Java - divide a text into n equal lines - java

Let's say I have this String
String myText="I think that stackoverflow is a very great website";
If i want to divide it in 2 lines i would have something like
I think that stackoverflow
is a very great website.
So the String will be now ("I think that stackoverflow\nis a very great website"
If I want it to divide in 3 lines it will be like
I think that
stackoverflow is a
very great website
What I've tried was just dividing the text, every line would have total number of words / n (n is the number of lines that i want to divide my text).
But this is a bad thing, i would have a result like
String myText="I me him is veryverylong wordvery longestwordever thisisevenlonger"
And the result would be (if i want to divide it in 2 lines) something like
"i you me is\nveryverylong wordvery longestwordever thisisevenlonger"
What do you guys suggest for me to try?
I've tried the common apache algorithm
http://pastebin.com/68zycavf
But my output text will be every word separated by \n ..if i use wrap(text,2)..

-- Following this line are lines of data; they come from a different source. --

(** * Habit-tracker bot: a shallow embedding of [main.py]

    The development follows the layout of the source:

    - [Py]        the Python primitives the bot relies on ([str] methods,
                  [int()], [str()], true division and the [:.1f] format);
    - [Database]  the three SQLite tables and the methods of class
                  [Database];
    - the handlers of the dispatcher, written in a small state and
      exception monad that records what is sent to the chat transport;
    - the two routers (callback queries and messages), in registration
      order.

    Modelling conventions.

    - A Python [str] is the list of its Unicode code points, so [len] is
      [length].  String literals are written as UTF-8 and decoded by
      [Py.lit].
    - A calendar date is its proleptic ordinal ([date.toordinal()]), an
      integer.  The tables store [date.isoformat()], a ten character text
      for every date Python can represent, whose lexicographic order is the
      chronological one; [ORDER BY track_date] and
      [date.fromisoformat] therefore act on the ordinal.
    - [date.today()] is an argument of the operations that read the clock;
      one handler invocation runs within one calendar day.
    - SQLite does not enforce [FOREIGN KEY] clauses unless
      [PRAGMA foreign_keys = ON] is issued on the connection; the source
      never issues it, so the clauses are declarations only.
    - The storage engine itself does not fail.  A statement raises in two
      cases only: the [IntegrityError] of a violated [UNIQUE] or
      [PRIMARY KEY] constraint, and the [OverflowError] of [sqlite3] when
      a Python integer outside the 64-bit range of an SQLite INTEGER is
      bound to a parameter.  Habit ids reach the database from button
      payloads, which a client controls, so this case is modelled where
      it changes what a method returns or writes ([track_habit],
      [get_habit_stats]); the other lookups by habit id find nothing for
      such an id, which is what their [except] branches return.  User ids
      come from Telegram and always fit.
    - [users.user_id] is the INTEGER PRIMARY KEY, hence the rowid: the
      rows of [users] are kept in ascending [user_id], the order in which
      a scan of the table visits them.
    - Keyboards ([reply_markup]), [parse_mode] and log lines are not part
      of the recorded transport effects.  Of the transport calls only
      [bot.copy_message] may raise (a recipient can be unreachable); the
      others return.
    - A session is the [FSMContext] of one user in a private chat, so it is
      keyed by the user id.
    - A message carries its text and its caption, either of which may be
      absent; other fields of an update are not modelled.
    - aiogram's [Command] filter is modelled as the library defines it: it
      reads [message.text or message.caption], takes the first
      whitespace-delimited token, requires the prefix [/], splits the rest
      at the first [@] into the command and a mention, and accepts a
      mention that is empty or that [bot.me()] confirms.  The answer of
      [bot.me()], which Telegram gives, is part of the environment. *)

From Stdlib Require Import ZArith NArith List Bool Ascii String Lia.
From Stdlib Require Import DecimalString Floats Uint63.
From Stdlib Require Import Permutation Sorted DecimalPos.
Import ListNotations.

Local Open Scope Z_scope.

(** ** Exceptions and results *)

Inductive exn : Type :=
| ValueError
| TypeError
| IndexError
| AttributeError
| ZeroDivisionError
| OverflowError
| IntegrityError.

Inductive result (A : Type) : Type :=
| Ok (a : A)
| Raise (e : exn).

Arguments Ok {A} a.
Arguments Raise {A} e.

(** ** Python primitives *)

Module Py.

(** A [str] is a sequence of code points. *)
Definition str : Type := list N.

(** [len(s)], for a [str] or a list. *)
Definition len {A : Type} (s : list A) : Z := Z.of_nat (List.length s).

(** Decoding of a UTF-8 byte sequence, used for literals only. *)
Fixpoint utf8_decode (bs : list N) : str :=
  match bs with
  | [] => []
  | b0 :: r0 =>
      if (b0 <? 128)%N then b0 :: utf8_decode r0
      else if (b0 <? 224)%N then
        match r0 with
        | b1 :: r1 => ((b0 mod 32) * 64 + b1 mod 64)%N :: utf8_decode r1
        | _ => []
        end
      else if (b0 <? 240)%N then
        match r0 with
        | b1 :: b2 :: r2 =>
            (((b0 mod 16) * 64 + b1 mod 64) * 64 + b2 mod 64)%N
              :: utf8_decode r2
        | _ => []
        end
      else
        match r0 with
        | b1 :: b2 :: b3 :: r3 =>
            ((((b0 mod 8) * 64 + b1 mod 64) * 64 + b2 mod 64) * 64
             + b3 mod 64)%N :: utf8_decode r3
        | _ => []
        end
  end.

Definition lit (s : string) : str :=
  utf8_decode (map N_of_ascii (list_ascii_of_string s)).

(** The newline character, [\n]. *)
Definition nl : str := [10%N].

Fixpoint str_eqb (a b : str) : bool :=
  match a, b with
  | [], [] => true
  | x :: a', y :: b' => (x =? y)%N && str_eqb a' b'
  | _, _ => false
  end.

(** [s.startswith(prefix)] *)
Fixpoint startswith (prefix s : str) : bool :=
  match prefix, s with
  | [], _ => true
  | p :: prefix', c :: s' => (p =? c)%N && startswith prefix' s'
  | _ :: _, [] => false
  end.

(** [s.split(sep)] for a separator of one character. *)
Fixpoint split (sep : N) (s : str) : list str :=
  match s with
  | [] => [[]]
  | c :: r =>
      if (c =? sep)%N then [] :: split sep r
      else match split sep r with
           | p :: ps => (c :: p) :: ps
           | [] => [[c]]
           end
  end.

(** The underscore, the separator of every button payload. *)
Definition underscore : N := 95%N.

(** [parts[i]]: an [IndexError] past the end. *)
Definition getitem {A : Type} (parts : list A) (i : nat) : result A :=
  match nth_error parts i with
  | Some p => Ok p
  | None => Raise IndexError
  end.

(** [str.isspace] on one code point (CPython's [_PyUnicode_IsWhitespace]). *)
Definition isspace (c : N) : bool :=
  ((9 <=? c) && (c <=? 13) || (28 <=? c) && (c <=? 32)
   || (c =? 133) || (c =? 160) || (c =? 5760)
   || (8192 <=? c) && (c <=? 8202)
   || (c =? 8232) || (c =? 8233) || (c =? 8239) || (c =? 8287)
   || (c =? 12288))%N.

As Eran noted in his answer, you want to split at approximately the line length divided by the desired number of lines, but have to adjust for that being in the middle of a word.
I think his solution won't quite always give the best solution though, as it might sometimes be best to split before the word instead of after as he's doing.
A divide-and-conquer approach would be a recursive algorithm roughly as follows:
Let N be the desired number of lines and LENGTH be the number of characters in the input string (normalizing to single-spaces first).
If the character at LENGTH/N is a space, make the first cut there, and recursively call to split the remainder into N-1 lines, otherwise find the spaces at each end of the word containing this character and make trial cuts at both points with recursive calls again tom complete both cuts. Score the results somehow and choose the better.
I have implemented this as follows. For the scoring function, I chose to minimize the maximum length of lines in the split. A more complex scoring function might possibly improve the results, but this seems to work for all your cases.
public class WordWrapper {
public String wrapWords(String input, int lines) {
return splitWords(input.replaceAll("\\s+", " "), lines);
}
private String splitWords(String input, int lines) {
if (lines <= 1) {
return input;
}
int splitPointHigh = findSplit(input, lines, 1);
String splitHigh = input.substring(0, splitPointHigh).trim() + "\n" + splitWords(input.substring(splitPointHigh).trim(), lines - 1);
int splitPointLow = findSplit(input, lines, -1);
String splitLow = input.substring(0, splitPointLow).trim() + "\n" + splitWords(input.substring(splitPointLow).trim(), lines - 1);
if (maxLineLength(splitLow) < maxLineLength(splitHigh))
return splitLow;
else return splitHigh;
}
private int maxLineLength(String split) {
return maxLength(split.split("\n"));
}
private int maxLength(String[] lines) {
int maxLength = 0;
for (String line: lines) {
if (line.length() > maxLength)
maxLength = line.length();
}
return maxLength;
}
private int findSplit(String input, int lines, int dir) {
int result = input.length() / lines;
while (input.charAt(result) != ' ')
result+= dir;
return result;
}
}
I didn't actually bother with the special case of the lucky situation of the simple split landing on a space, and adding special handling for that might make it a little quicker. This code will in that case generate two identical "trial splits" and "choose one".
You might want to make all these methods static of course, and the recursion might give you a stack overflow for large inputs and large line counts.
I make no claim that this is the best algorithm, but it seems to work.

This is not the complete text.